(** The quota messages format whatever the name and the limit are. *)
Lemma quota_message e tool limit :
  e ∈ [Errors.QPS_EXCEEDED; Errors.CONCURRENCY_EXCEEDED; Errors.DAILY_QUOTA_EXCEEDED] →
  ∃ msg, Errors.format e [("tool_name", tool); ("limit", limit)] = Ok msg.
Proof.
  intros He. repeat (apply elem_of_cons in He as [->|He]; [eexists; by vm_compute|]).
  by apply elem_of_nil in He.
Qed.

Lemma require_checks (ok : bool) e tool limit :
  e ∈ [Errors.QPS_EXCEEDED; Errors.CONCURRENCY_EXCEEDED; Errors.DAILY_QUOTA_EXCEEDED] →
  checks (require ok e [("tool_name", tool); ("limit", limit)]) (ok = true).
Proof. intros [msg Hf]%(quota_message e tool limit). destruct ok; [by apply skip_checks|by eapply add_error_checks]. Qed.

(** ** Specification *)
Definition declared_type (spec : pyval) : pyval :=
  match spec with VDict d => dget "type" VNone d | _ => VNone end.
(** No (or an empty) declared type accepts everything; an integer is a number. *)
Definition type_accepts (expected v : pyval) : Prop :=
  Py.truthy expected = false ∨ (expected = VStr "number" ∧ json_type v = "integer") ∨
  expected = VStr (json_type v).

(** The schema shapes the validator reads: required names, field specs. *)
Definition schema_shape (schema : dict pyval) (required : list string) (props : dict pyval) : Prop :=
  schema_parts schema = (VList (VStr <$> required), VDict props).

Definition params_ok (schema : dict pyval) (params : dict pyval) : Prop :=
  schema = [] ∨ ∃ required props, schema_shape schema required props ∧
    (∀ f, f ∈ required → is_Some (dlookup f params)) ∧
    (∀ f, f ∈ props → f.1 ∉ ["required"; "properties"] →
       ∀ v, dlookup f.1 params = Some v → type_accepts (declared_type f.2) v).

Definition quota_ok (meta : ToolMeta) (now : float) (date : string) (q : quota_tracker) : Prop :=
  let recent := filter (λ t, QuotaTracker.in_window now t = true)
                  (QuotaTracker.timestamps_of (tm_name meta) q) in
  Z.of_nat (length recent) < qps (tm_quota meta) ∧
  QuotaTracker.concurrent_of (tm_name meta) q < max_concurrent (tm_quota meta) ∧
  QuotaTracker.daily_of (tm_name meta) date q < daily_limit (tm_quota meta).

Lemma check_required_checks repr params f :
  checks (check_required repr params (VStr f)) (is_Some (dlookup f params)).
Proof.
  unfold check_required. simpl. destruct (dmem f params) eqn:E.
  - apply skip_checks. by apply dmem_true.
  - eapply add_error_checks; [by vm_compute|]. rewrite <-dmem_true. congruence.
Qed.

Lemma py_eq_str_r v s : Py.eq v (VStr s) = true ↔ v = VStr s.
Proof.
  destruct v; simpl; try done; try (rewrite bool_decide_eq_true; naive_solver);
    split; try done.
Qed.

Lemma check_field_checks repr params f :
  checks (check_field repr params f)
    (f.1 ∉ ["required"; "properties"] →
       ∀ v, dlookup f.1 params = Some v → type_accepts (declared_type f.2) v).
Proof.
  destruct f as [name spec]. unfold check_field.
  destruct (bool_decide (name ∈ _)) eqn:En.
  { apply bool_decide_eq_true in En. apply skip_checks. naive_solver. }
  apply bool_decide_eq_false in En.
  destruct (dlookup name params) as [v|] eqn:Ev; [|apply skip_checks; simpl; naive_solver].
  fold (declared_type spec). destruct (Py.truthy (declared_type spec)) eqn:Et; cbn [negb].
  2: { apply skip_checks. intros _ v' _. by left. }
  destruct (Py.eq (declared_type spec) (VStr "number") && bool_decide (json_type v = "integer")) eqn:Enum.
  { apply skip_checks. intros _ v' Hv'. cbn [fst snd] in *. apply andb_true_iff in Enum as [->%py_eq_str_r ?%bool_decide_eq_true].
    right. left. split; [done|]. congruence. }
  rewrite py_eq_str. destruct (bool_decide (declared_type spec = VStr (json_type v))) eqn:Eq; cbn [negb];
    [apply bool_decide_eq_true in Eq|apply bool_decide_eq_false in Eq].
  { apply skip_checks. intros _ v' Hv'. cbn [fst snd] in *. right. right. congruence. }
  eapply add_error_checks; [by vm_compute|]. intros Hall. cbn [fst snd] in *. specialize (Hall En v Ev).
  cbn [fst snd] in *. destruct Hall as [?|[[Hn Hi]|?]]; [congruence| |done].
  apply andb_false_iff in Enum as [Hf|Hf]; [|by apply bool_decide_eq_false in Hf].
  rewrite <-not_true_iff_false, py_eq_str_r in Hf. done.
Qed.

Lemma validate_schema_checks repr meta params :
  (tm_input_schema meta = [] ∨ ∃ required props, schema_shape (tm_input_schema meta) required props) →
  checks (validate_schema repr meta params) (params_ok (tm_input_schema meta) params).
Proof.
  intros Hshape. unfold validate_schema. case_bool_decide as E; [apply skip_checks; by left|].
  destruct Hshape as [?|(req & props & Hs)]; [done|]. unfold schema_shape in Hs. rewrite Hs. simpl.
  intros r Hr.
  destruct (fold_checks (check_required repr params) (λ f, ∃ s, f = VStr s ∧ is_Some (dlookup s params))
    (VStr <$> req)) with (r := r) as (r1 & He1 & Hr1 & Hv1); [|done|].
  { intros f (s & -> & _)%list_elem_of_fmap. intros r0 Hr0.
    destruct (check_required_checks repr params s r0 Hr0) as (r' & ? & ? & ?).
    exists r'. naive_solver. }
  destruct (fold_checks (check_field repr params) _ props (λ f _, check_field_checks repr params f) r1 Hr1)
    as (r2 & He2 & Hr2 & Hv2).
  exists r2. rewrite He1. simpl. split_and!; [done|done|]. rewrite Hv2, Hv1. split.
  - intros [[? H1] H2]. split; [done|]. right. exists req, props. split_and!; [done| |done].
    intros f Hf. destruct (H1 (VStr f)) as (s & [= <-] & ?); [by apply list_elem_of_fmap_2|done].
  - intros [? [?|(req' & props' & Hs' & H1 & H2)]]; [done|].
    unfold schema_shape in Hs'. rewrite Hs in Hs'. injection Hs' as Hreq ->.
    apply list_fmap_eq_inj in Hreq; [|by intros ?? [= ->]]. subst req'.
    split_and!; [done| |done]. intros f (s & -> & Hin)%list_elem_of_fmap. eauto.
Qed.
§
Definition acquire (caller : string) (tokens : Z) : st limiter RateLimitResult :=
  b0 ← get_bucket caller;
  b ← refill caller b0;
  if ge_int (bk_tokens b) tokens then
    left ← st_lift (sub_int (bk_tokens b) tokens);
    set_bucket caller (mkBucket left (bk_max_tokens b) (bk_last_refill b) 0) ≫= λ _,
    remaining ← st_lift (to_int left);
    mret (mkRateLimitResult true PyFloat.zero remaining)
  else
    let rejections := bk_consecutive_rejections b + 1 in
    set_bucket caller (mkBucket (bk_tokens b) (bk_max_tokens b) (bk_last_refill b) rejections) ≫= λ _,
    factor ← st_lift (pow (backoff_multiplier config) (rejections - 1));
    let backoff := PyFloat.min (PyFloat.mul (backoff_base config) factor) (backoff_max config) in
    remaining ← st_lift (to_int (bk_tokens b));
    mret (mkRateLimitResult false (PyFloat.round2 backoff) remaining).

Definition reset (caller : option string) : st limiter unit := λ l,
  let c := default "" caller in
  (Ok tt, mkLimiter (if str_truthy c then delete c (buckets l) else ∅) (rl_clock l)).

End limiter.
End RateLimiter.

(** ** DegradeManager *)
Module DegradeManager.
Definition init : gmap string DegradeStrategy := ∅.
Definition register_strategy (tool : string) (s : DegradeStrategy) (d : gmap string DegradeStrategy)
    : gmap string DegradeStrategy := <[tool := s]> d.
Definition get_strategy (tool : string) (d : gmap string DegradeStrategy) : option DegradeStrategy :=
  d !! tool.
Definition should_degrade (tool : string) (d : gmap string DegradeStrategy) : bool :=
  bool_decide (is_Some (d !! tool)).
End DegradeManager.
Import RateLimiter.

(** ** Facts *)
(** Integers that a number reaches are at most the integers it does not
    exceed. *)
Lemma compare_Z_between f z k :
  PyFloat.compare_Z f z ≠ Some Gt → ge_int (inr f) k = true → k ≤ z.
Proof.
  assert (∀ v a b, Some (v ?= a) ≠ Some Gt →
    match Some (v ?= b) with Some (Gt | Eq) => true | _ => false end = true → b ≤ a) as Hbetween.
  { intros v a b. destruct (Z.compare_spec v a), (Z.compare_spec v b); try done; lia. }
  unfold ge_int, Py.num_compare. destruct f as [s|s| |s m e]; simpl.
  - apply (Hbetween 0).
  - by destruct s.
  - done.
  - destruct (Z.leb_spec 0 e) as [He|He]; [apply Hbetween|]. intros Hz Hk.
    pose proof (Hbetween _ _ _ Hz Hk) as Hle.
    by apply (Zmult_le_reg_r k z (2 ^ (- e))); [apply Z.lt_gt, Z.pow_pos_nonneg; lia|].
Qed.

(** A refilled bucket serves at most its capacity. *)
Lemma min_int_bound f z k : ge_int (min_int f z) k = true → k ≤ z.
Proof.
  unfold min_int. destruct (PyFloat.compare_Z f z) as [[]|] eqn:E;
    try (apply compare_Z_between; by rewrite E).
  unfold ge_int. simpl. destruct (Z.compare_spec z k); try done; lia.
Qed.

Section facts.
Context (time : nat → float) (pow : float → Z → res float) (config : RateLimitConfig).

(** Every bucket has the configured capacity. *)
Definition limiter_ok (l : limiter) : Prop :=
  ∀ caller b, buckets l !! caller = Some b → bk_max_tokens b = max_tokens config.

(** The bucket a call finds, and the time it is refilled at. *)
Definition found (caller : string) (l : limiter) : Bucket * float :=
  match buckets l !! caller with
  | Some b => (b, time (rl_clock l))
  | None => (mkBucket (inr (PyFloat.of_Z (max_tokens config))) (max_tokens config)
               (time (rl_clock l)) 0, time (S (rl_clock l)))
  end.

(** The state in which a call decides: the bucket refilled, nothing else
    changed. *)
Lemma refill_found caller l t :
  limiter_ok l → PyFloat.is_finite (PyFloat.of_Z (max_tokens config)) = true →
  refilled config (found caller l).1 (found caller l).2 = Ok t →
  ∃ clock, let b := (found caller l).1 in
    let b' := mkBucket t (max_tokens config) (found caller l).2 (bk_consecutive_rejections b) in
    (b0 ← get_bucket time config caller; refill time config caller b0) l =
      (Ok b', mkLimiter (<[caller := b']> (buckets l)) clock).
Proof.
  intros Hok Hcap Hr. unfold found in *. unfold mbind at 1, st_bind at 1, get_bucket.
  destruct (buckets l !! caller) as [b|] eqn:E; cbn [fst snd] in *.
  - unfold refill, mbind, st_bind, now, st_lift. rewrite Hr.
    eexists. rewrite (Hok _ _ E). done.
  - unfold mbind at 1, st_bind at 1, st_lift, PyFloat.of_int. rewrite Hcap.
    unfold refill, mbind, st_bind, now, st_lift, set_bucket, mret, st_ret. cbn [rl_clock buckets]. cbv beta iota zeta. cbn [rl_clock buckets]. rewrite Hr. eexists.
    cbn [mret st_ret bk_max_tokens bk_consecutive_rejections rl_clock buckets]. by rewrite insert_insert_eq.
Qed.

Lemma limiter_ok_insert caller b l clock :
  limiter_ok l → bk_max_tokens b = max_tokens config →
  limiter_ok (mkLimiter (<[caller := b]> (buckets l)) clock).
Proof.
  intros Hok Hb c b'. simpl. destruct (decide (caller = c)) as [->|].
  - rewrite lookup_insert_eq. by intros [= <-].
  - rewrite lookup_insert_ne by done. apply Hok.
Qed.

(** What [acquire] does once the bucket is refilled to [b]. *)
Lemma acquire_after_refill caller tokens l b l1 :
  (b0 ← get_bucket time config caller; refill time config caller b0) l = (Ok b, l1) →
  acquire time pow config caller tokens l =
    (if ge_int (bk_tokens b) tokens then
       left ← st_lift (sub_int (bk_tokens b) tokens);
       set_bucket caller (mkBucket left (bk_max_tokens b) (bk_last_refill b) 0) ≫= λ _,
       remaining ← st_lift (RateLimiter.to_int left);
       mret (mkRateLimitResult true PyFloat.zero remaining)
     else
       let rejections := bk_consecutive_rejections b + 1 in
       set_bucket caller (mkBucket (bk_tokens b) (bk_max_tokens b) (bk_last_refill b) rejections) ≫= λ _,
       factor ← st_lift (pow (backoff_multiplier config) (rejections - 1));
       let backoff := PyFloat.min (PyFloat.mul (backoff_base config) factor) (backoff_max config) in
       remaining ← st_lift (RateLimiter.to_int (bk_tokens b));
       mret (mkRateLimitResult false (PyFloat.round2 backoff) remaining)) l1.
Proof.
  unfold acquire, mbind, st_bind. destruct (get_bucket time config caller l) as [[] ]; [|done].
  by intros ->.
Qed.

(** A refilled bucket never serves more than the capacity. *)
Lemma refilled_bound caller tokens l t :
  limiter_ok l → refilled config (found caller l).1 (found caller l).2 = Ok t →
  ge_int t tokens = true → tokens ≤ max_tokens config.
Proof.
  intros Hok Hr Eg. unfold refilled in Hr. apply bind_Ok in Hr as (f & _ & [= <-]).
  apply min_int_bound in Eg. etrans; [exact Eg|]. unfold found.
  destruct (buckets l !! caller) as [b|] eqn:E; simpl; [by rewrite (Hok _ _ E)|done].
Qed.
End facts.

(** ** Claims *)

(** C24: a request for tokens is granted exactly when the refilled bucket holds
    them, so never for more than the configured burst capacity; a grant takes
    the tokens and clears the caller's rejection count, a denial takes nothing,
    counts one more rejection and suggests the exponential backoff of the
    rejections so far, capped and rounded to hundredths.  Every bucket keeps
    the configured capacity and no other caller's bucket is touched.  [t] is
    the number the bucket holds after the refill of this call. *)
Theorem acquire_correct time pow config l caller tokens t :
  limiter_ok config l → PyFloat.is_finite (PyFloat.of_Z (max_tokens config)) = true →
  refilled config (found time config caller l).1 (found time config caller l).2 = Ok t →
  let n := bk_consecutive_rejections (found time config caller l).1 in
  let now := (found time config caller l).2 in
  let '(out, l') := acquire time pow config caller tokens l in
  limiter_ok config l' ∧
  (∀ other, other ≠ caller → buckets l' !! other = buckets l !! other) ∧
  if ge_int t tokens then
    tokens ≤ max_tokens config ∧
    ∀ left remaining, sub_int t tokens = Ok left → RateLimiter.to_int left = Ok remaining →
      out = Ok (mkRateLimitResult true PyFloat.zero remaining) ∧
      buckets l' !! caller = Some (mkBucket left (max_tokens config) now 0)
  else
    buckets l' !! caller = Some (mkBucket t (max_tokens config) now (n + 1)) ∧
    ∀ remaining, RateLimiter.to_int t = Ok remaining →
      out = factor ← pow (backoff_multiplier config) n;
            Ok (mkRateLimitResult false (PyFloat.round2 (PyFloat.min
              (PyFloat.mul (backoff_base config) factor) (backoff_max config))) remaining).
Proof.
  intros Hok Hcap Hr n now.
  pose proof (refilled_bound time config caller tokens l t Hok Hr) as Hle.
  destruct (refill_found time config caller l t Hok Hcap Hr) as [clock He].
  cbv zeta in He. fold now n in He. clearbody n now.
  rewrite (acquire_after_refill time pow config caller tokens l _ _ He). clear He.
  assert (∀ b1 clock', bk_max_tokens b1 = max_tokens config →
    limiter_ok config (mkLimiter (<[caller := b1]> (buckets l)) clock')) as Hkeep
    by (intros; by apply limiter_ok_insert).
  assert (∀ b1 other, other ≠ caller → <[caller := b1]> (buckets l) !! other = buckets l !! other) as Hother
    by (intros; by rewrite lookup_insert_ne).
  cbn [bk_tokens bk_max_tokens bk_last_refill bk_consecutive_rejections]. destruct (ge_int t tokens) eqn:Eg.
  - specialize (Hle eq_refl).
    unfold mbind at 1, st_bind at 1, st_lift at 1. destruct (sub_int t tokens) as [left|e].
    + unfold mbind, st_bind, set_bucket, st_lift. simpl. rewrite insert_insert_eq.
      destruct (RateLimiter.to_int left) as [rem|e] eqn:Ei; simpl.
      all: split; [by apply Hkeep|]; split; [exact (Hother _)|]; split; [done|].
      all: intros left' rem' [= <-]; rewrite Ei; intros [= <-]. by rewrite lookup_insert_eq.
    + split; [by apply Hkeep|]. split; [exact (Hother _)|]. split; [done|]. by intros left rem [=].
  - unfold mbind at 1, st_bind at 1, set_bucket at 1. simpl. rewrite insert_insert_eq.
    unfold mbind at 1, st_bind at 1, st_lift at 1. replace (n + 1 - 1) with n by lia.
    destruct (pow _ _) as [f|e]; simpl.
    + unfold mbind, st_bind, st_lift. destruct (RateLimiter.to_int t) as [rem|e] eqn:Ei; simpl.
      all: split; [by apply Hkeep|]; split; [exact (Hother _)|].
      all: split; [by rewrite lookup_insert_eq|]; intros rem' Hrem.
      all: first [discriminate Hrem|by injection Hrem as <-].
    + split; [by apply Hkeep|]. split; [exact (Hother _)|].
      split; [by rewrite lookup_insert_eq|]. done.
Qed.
§
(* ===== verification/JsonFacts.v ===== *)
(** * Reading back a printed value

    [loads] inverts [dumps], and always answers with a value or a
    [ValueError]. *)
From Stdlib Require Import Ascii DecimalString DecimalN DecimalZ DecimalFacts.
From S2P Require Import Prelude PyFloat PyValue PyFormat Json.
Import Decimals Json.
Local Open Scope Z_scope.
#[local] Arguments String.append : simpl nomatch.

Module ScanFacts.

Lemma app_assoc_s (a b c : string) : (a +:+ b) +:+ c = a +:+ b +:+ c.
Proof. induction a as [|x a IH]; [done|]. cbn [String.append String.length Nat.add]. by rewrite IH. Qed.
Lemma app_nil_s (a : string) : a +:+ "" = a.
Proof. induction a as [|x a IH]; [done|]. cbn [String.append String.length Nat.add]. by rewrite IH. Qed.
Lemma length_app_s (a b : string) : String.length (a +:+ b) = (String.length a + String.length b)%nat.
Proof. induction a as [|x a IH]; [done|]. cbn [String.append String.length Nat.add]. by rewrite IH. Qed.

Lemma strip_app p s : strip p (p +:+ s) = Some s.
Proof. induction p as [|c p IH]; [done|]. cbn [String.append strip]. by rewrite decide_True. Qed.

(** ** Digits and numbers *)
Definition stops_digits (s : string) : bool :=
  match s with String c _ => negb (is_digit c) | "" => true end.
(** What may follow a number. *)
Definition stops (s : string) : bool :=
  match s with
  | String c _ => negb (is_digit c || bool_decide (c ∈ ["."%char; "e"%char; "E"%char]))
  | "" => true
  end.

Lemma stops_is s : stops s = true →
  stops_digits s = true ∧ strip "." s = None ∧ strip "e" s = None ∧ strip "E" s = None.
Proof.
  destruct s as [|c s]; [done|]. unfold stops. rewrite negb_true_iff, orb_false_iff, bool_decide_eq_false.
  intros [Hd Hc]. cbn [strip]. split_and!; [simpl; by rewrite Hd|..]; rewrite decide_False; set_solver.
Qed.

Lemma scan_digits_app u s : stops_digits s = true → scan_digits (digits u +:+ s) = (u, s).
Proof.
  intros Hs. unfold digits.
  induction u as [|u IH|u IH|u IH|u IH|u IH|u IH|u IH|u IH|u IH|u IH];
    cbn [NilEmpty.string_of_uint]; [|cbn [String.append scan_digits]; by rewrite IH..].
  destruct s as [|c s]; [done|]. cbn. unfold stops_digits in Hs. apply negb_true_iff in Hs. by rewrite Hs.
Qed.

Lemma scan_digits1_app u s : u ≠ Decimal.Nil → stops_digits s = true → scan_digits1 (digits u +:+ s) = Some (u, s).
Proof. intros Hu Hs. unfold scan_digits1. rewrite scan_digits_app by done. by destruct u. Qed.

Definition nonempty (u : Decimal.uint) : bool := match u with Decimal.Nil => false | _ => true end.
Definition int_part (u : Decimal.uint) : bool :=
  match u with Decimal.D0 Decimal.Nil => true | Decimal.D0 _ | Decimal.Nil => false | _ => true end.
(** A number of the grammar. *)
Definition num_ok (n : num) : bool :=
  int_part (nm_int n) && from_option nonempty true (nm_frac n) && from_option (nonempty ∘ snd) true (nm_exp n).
§
#### What is needed
Which lines above run from the one containing "let n := bk_consecutive_rejections" to the one containing "if ge_int t tokens then"? Give them again exactly, both ends included.

#### Answer to the problem
  let n := bk_consecutive_rejections (found time config caller l).1 in
  let now := (found time config caller l).2 in
  let '(out, l') := acquire time pow config caller tokens l in
  limiter_ok config l' ∧
  (∀ other, other ≠ caller → buckets l' !! other = buckets l !! other) ∧
  if ge_int t tokens then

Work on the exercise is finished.